Is depression as common as we think it is?
Depression is such a complex concept, which people find hard to discuss but is quite prevalent. In India, we put so much pressure on ourselves and, by extension on our near and dear ones to get things done and to do the right thing. We rarely speak about issues or give space for discussion for an emotional problem, because we feel it is a taboo or a sign of weakness to show our vulnerability. It is because of these reasons, 1 amongst every 20 Indian over the age of 18, suffers from depression.
Now, let’s get to know a little about prenatal (antenatal) depression.
What is prenatal depression?
Also known as antenatal depression, prenatal depression is a clinical depression which affects a woman during the course of her pregnancy (around 7-20% of pregnant women) and it can in future lead to postpartum depression.
What are the signs of prenatal depression that you should look out for:
- Lack of interest in things that brought you joy
- Persistent unexplained sadness
- Difficulty in concentrating
- Sleeping a little too much or too little
- Replaying thoughts of suicide/death, hopelessness, and guilt in your mind
- Self-sabotage and feeling worthless
- Eating disorders
- Low energy levels
What could trigger prenatal depression?
- Relationship/spousal problems
- A history of personal/familial depression
- History of miscarriage
- Treatments for infertility and difficulty in becoming pregnant
- Stressful job/situation in life
- Abuse or trauma in the past
- Body image issues
- Unplanned pregnancy
- Lack of support before and during pregnancy
Can prenatal depression affect your baby?
Depression apart from affecting your physical (malnutrition) and emotional well being ( suicidal thoughts, getting into substance abuse) has irreversible effects on your baby. These include:
- Premature birth
- Low birth weight
- Developmental disturbances
- Less attention span
- Low activity and quickly agitated
Can prenatal depression be treated?
We all know about postpartum depression, what few people don’t discuss much is prenatal depression (also known as ante-natal depression). Some women in their pregnancy, force themselves to be happy, thinking that the sadness and dull feelings are a part of pregnancy (or they are told to believe that it is just their hormones). They feel it is wrong to feel sad during one of the most joyous experience for a woman i.e., their pregnancy. Well, it is not and moreover, it is okay to speak up about your feelings, fears, and depression.
The first step is to acknowledge that something is “not right” and talk about your feelings. If you feel unsure, do speak to your spouse. And if he is being difficult or busy, speak to a friend, close family member or your doctor, tell them about your situation and ask them to make your husband understand your situation.
Other ways that can help in managing parental depression is:
- Joining a support group
- Consulting a psychiatrist ( after consulting with your gynecologist)
- Anti-depressants like tricyclic antidepressants (TCAs) or selective serotonin reuptake inhibitors (SSRIs) are given ( this must be prescribed and approved by your doctor as these drugs may impair the growth and development of your baby. Do not self-medicate or listen to random advice)

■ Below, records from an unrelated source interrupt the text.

(** * WebVrm: the perception-to-rig pipeline

    A shallow embedding of the two hooks that make up the pipeline,

    - [useMediaPipeTracking] (src/hooks/useMediaPipeTracking.js): the per-tick
      [predict] callback that turns detector results into the tracking frame;
    - [useVRMAnimation] (src/hooks/useVRMAnimation.js): the effect that writes
      the frame onto the VRM rig,

    followed by the properties of the specification, each stated against these
    definitions.

    JavaScript numbers are modelled as exact rationals in canonical form
    ([Qc]), so that equality of numbers is Leibniz equality; where a property
    is about the stored bits of a number, the lines concerned are read again
    on IEEE 754 doubles.  Objects that the code shares between the previous
    and the new frame live in an explicit heap and are reached through
    references. *)

From Stdlib Require Import QArith Qcanon Qround Lqa Ascii String.
From Stdlib Require Import Floats.SpecFloat.
From stdpp Require Import gmap strings list fin_maps numbers.

Local Open Scope Qc_scope.
(** A stored file at clock {a:2} is overwritten by an incoming version at
    the older clock {a:1}. *)
Lemma Update_overwrites_unless_concurrent_witness :
  let stored := file "file-1" "new.txt" "/new.txt" (vc [("a", 2)]%N) 9 in
  let stale := file "file-1" "old.txt" "/old.txt" (vc [("a", 1)]%N) 5 in
  let m := with_store emptyManager {[ "file-1" := stored ]} in
  CompareClock stored (VectorClock stale) = regionmeta.ClockAfter ∧
  EtcdManager_Get (EtcdManager_Update m stale).2 "file-1" = (Some stale, None).
Proof.
  cbv zeta. split; [vm_compute; reflexivity|].
  refine (proj1 (proj2 (Update_overwrites_unless_concurrent
            (with_store emptyManager
               {[ "file-1" :=
                    file "file-1" "new.txt" "/new.txt" (vc [("a", 2)]%N) 9 ]})
            (file "file-1" "old.txt" "/old.txt" (vc [("a", 1)]%N) 5)
            (file "file-1" "new.txt" "/new.txt" (vc [("a", 2)]%N) 9) _ _))).
  - vm_compute. reflexivity.
  - vm_compute. discriminate.
Defined.

(** Every file is stored under its own ID: this holds of a new manager
    and is kept by Register, Update and Delete, so what Get returns for an
    ID carries that ID. *)
Theorem manager_keyed_by_ID m meta id :
  keyedByID m →
  keyedByID (EtcdManager_Register m meta).2 ∧
  keyedByID (EtcdManager_Update m meta).2 ∧
  keyedByID (EtcdManager_Delete m id).2 ∧
  (∀ g, (EtcdManager_Get m id).1 = Some g → ID g = id).
Proof.
  intros Hkeyed.
  assert (keyedByID (with_store m (<[ID meta := meta]> (store m)))) as Hins.
  { intros k g. simpl. rewrite lookup_insert_Some.
    intros [[<- <-]|[_ Hk]]; [done|by apply Hkeyed]. }
  split; [|split; [|split]].
  - unfold EtcdManager_Register. by destruct (store m !! ID meta).
  - unfold EtcdManager_Update. destruct (store m !! ID meta); [|done].
    by destruct (decide _).
  - unfold EtcdManager_Delete. destruct (store m !! id) as [stored|]; [|done].
    intros k g. simpl. rewrite lookup_delete_Some. intros [_ Hk].
    by apply Hkeyed.
  - intros g. rewrite Get_lookup.
    destruct (store m !! id) as [g'|] eqn:E; [|done].
    simpl. intros [= <-]. by apply Hkeyed.
Qed.
(** From the initial validation on: every call to the loader or the builder
    carries the computed arguments, and the store changes by new cells and
    the folded schema only. *)
Lemma convert_with_evolves ext project_config profile_config e_ref r_ref
    dag task_group operator_args on_warning_callback w :
  evolves
    (λ ev, graph_call ev →
       call_as_computed ext project_config profile_config (Some e_ref) (Some r_ref)
         dag task_group operator_args on_warning_callback (heap w) ev)
    (λ a b, b = a ∨ schema_folded profile_config operator_args a b)
    w
    (convert_with ext project_config profile_config e_ref r_ref dag task_group
       operator_args on_warning_callback w).2.
Proof.
  set (OK := λ ev, graph_call ev → call_as_computed _ _ _ _ _ _ _ _ _ (heap w) ev).
  set (PR := λ a b : gmap loc ProfileConfig, b = a ∨ schema_folded _ operator_args a b).
  assert (∀ x, PR x x) as HPR by (by left).
  unfold convert_with.
  rewrite bind_run, deref_run.
  destruct (executions (heap w) !! e_ref) as [e0|] eqn:He; [|by apply evolves_refl].
  rewrite bind_run.
  pose proof (deref_opt_run profiles profile_config w) as Hd.
  destruct (deref_opt profiles profile_config w) as [[profile|err] w'].
  2:{ assert (w' = w) as ->; [|by apply evolves_refl].
      destruct profile_config as [p|]; [destruct (profiles (heap w) !! p)|];
        by simplify_eq. }
  assert (w' = w ∧ caller_profile (heap w) profile_config = Some profile)
    as [-> Hprofile].
  { destruct profile_config as [p|]; simpl; [destruct (profiles (heap w) !! p)|];
      by simplify_eq. }
  clear Hd.
  rewrite bind_run, deref_run.
  destruct (projects (heap w) !! project_config) as [project|] eqn:Hp;
    [|by apply evolves_refl].
  rewrite bind_run, deref_run.
  destruct (renders (heap w) !! r_ref) as [r0|] eqn:Hr; [|by apply evolves_refl].
  rewrite bind_run.
  destruct (validate_initial_user_config_logged e0 profile project r0 operator_args w)
    as (evs0 & Hw0 & Hevs0).
  assert (evolves OK eq w (logged evs0 w)) as Hstep0.
  { apply evolves_logged; [done|]. eapply Forall_impl; [exact Hevs0|].
    intros ev Hev Hg. done. }
  destruct (validate_initial_user_config e0 profile project r0 operator_args w)
    as [[[]|err] w1] eqn:Hinit; simpl in Hw0; subst w1; [|by apply evolves_eq].
  assert (∀ w', (validate_initial_user_config e0 profile project r0 operator_args w').1 = Ok ())
    as Hinit_ok.
  { intros w'. rewrite (validate_initial_user_config_verdict _ _ _ _ _ w' w).
    by rewrite Hinit. }
  eapply evolves_eq_l; [exact Hstep0|].
  (* migration or not: the adapted configurations sit at the current references *)
  rewrite bind_run.
  assert (∃ e' r' w2,
    (if is_set (dbt_project_path project)
     then migrate_to_new_interface e_ref project_config r_ref
     else mret (e_ref, r_ref)) (logged evs0 w) = (Ok (e', r'), w2)
    ∧ evolves OK eq (logged evs0 w) w2
    ∧ executions (heap w2) !! e' = Some (adapted_execution project e0)
    ∧ renders (heap w2) !! r' = Some (adapted_render project r0)) as (e' & r' & w2 & -> & Hstep1 & He' & Hr').
  { unfold adapted_execution, adapted_render.
    destruct (is_set (dbt_project_path project)).
    - rewrite (migrate_to_new_interface_run _ _ _ _ e0 project r0) by done.
      eexists _, _, _. split; [reflexivity|]. simpl. split_and!.
      + exists []. simpl. rewrite app_nil_r. split_and!; try done.
        * apply insert_subseteq, fresh_lookup_None.
        * apply insert_subseteq, fresh_lookup_None.
      + by rewrite lookup_insert_eq.
      + by rewrite lookup_insert_eq.
    - eexists _, _, _. split; [reflexivity|]. split_and!; try done.
      by apply evolves_refl. }
  cbv beta iota.
  eapply evolves_eq_l; [exact Hstep1|].
  rewrite bind_run, deref_run, He'. rewrite bind_run, deref_run, Hr'.
  rewrite bind_run.
  pose proof (validate_adapted_user_config_world (Some (adapted_execution project e0))
                project (Some (adapted_render project r0)) w2) as Hw3.
  destruct (validate_adapted_user_config _ project _ w2) as [[[]|err] w3] eqn:Hadapted;
    simpl in Hw3; subst w3; [|by apply evolves_refl].
  assert (∀ w', (validate_adapted_user_config (Some (adapted_execution project e0))
                   project (Some (adapted_render project r0)) w').1 = Ok ())
    as Hadapted_ok.
  { intros w'. rewrite (validate_adapted_user_config_verdict _ _ _ w' w2).
    by rewrite Hadapted. }
  assert (∀ ev, match ev with
                | DbtGraphLoad req =>
                    gr_project req = project_config
                    ∧ gr_profile_config req = profile_config
                    ∧ gr_dbt_vars req = effective_dbt_vars project operator_args
                    ∧ gr_method req = load_method (adapted_render project r0)
                    ∧ gr_execution_mode req = execution_mode (adapted_execution project e0)
                | BuildAirflowGraph req =>
                    br_dag req = dag
                    ∧ br_task_group req = task_group
                    ∧ br_execution_mode req = execution_mode (adapted_execution project e0)
                    ∧ br_task_args req
                      = task_args_of operator_args (adapted_execution project e0) project
                          profile_config (adapted_render project r0)
                          (effective_env_vars project operator_args)
                          (effective_dbt_vars project operator_args)
                    ∧ br_test_indirect_selection req
                      = test_indirect_selection (adapted_execution project e0)
                    ∧ br_dbt_project_name req = project_name project
                    ∧ br_on_warning_callback req = on_warning_callback
                | _ => True
                end → OK ev) as HOK.
  { intros ev Hev _. exists project, e0, r0, profile. split_and!; done. }
  rewrite bind_run, call_dbt_graph_load_run.
  match goal with
  | |- context [logged [DbtGraphLoad ?req] w2] =>
      apply (evolves_eq_l _ _ _ (logged [DbtGraphLoad req] w2))
  end.
  { apply evolves_logged; [done|].
    constructor; [|done]. apply HOK. split_and!; reflexivity. }
  destruct (dbt_graph_load ext (heap w2) _) as [err|nodes]; [by apply evolves_refl|].
  rewrite bind_run.
  match goal with
  | |- context [validate_arguments ?a ?b ?c ?d ?e ?f ?g] =>
      pose proof (validate_arguments_evolves a b c d e f g) as Hva;
      destruct (validate_arguments a b c d e f g) as [[[]|err] w4]
  end; simpl in Hva.
  all: apply (evolves_weaken _ OK _ PR) in Hva;
    [|by intros ev Hev Hg
     |intros a b [->|Hf]; [by left|right; by eapply schema_folded_task_args]].
  2: done.
  eapply evolves_eq_r; [exact Hva|].
  rewrite bind_run, call_build_airflow_graph_run.
  assert (evolves OK eq w4 (logged [BuildAirflowGraph
    {| br_nodes := nodes; br_dag := dag; br_task_group := task_group;
       br_execution_mode := execution_mode (adapted_execution project e0);
       br_task_args :=
         task_args_of operator_args (adapted_execution project e0) project
           profile_config (adapted_render project r0)
           (effective_env_vars project operator_args)
           (effective_dbt_vars project operator_args);
       br_test_indirect_selection := test_indirect_selection (adapted_execution project e0);
       br_dbt_project_name := project_name project;
       br_on_warning_callback := on_warning_callback;
       br_render_config := r' |}] w4)) as Hbuild.
  { apply evolves_logged; [done|]. constructor; [|done]. apply HOK.
    split_and!; reflexivity. }
  by destruct (build_airflow_graph ext (heap w4) _).
Qed.
(** *** One round *)

(** One round on balanced arrays forms a section of two poles and two
    zeros and leaves the arrays balanced for one section less.  The
    numbers of real poles and of real zeros are even at the head of every
    round, so neither the first-order branch of line 503 nor the special
    case of line 512 is ever entered. *)
Lemma pair_step_balanced (n : nat) (poles zeros : list C) :
  balanced (S n) poles -> balanced (S n) zeros ->
  exists ps zs poles' zeros',
    pair_step poles zeros = Ok (ps, zs, poles', zeros') /\
    balanced n poles' /\ balanced n zeros' /\
    length ps = 2%nat /\ length zs = 2%nat.
Proof.
  unfold balanced. intros Hp Hz.
  destruct poles as [|p1 rest].
  { unfold reals, nonreals in Hp. cbn [filter length] in Hp. lia. }
  destruct (erase_counts (p1 :: rest) 0 p1 eq_refl) as [Hpr Hpn].
  cbn [erase] in Hpr, Hpn.
  assert (Hzne : zeros <> []).
  { intros ->. unfold reals, nonreals in Hz. cbn [filter length] in Hz. lia. }
  destruct (min_element_valid (nearer_to p1) zeros Hzne) as [z1 Hz1].
  destruct (erase_counts zeros _ z1 Hz1) as [Hzr Hzn].
  cbn [pair_step]. rewrite count_real_reals. unfold pick_z1.
  destruct (is_real p1) eqn:Ep1; cbn [negb andb].
  - (* real front pole: an odd number of real poles is left *)
    destruct (Nat.eqb_spec (reals rest) 0) as [E0|_]; [lia|].
    unfold at_ at 1. rewrite Hz1. cbn [bind].
    destruct (is_real z1) eqn:Ez1; cbn [negb].
    + (* real zero *)
      destruct (find_if_valid is_real rest) as [p2 [Hp2 Hr2]];
        [apply reals_pos_In; lia|].
      rewrite Hp2, Hr2. cbn [assert bind].
      destruct (erase_counts rest _ p2 Hp2) as [Hrr Hrn]. rewrite Hr2 in Hrr, Hrn.
      destruct (pop_nearest_real_complex_ok (erase zeros (min_element (nearer_to p1) zeros))
                  p2 true) as [i [z2 [Hpop [Hnth Hr]]]];
        [apply reals_pos_In; lia|].
      rewrite Hpop. cbn [bind]. rewrite Hr. cbn [assert bind].
      destruct (erase_counts _ _ z2 Hnth) as [Her Hen]. rewrite Hr in Her, Hen.
      do 4 eexists. split; [reflexivity|]. cbn [length]. repeat split; lia.
    + (* complex zero *)
      destruct (pop_nearest_real_complex_ok rest z1 true) as [i [p2 [Hpop [Hnth Hr]]]];
        [apply reals_pos_In; lia|].
      rewrite Hpop. cbn [bind]. rewrite Hr. cbn [assert bind].
      destruct (erase_counts _ _ p2 Hnth) as [Her Hen]. rewrite Hr in Her, Hen.
      do 4 eexists. split; [reflexivity|]. cbn [length]. repeat split; lia.
  - (* complex front pole: an even number of real poles is left *)
    destruct (Nat.eqb_spec (reals rest) 1) as [E1|_]; [lia|].
    unfold at_ at 1. rewrite Hz1. cbn [bind].
    destruct (is_real z1) eqn:Ez1; cbn [negb].
    + (* real zero *)
      destruct (pop_nearest_real_complex_ok (erase zeros (min_element (nearer_to p1) zeros))
                  p1 true) as [i [z2 [Hpop [Hnth Hr]]]];
        [apply reals_pos_In; lia|].
      rewrite Hpop. cbn [bind]. rewrite Hr. cbn [assert bind].
      destruct (erase_counts _ _ z2 Hnth) as [Her Hen]. rewrite Hr in Her, Hen.
      do 4 eexists. split; [reflexivity|]. cbn [length]. repeat split; lia.
    + (* complex zero *)
      do 4 eexists. split; [reflexivity|]. cbn [length]. repeat split; lia.
Qed.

Things to do to beat the “baby- blues”
- Exercise: A walk in the park or around nature helps you feel serene and tranquil and helps in boosting your mood and immunity.
- Meditate: Everything will fall into place if you just let things be. Worrying never solved anything. Rather, try meditating and get into a happy place (there are a lot of guided meditation tracks available online and on YouTube, which may help you if you find it hard to meditate).
- Music therapy: Classical music and soft sound help in calming our mind. Do give it a try.
- Diet: Reduce the amount of sugary and processed carbohydrates. Cut down on that caffeine and increase the amount of protein consumption. Consuming omega-3 fatty acids (mercury free) has been proved beneficial to combat depression.
- Rest & Relaxation: Rest whenever your body needs it. Don’t strain yourself. Relax and take things into your stride, you have a new life to worry about, and that is the only thing that should be on your mind.
- Get a hobby: Be it learning a guitar or painting or craft if you can afford it hire a teacher who offers services nearby/can come home or, take the autodidactic approach and learn by yourself (lots of information available online).
- Read inspirational and positive books: A good book can change a life. Get into the habit of reading a good book ( if you are lazy like I am, consider listening to an audiobook).
- Gather your support: Even the mightiest and strongest need the help of people. We all sail in the same boat and experience the same joys and sorrows. So, whenever you feel low, have someone to talk to honestly and openly. It will make a world of a difference.
- Stress less: Learn how to not worry about insignificant things and live in the moment.
Prenatal depression is not something to be ashamed of. In fact, it takes strength to acknowledge and accept that there is an issue that needs to be worked upon. Take the first step and acknowledge and speak about it, help will naturally come.
A book, called “Daring Greatly – by Brene Brown” (which would be a good read during your pregnancy) shows how we can find strength in vulnerability! The book is packed with good wisdom and to quote one which is apt for the topic is “Courage starts with showing up and letting ourselves be seen.” So if you are sad or depressed, speak up! Even if the issue may be silly.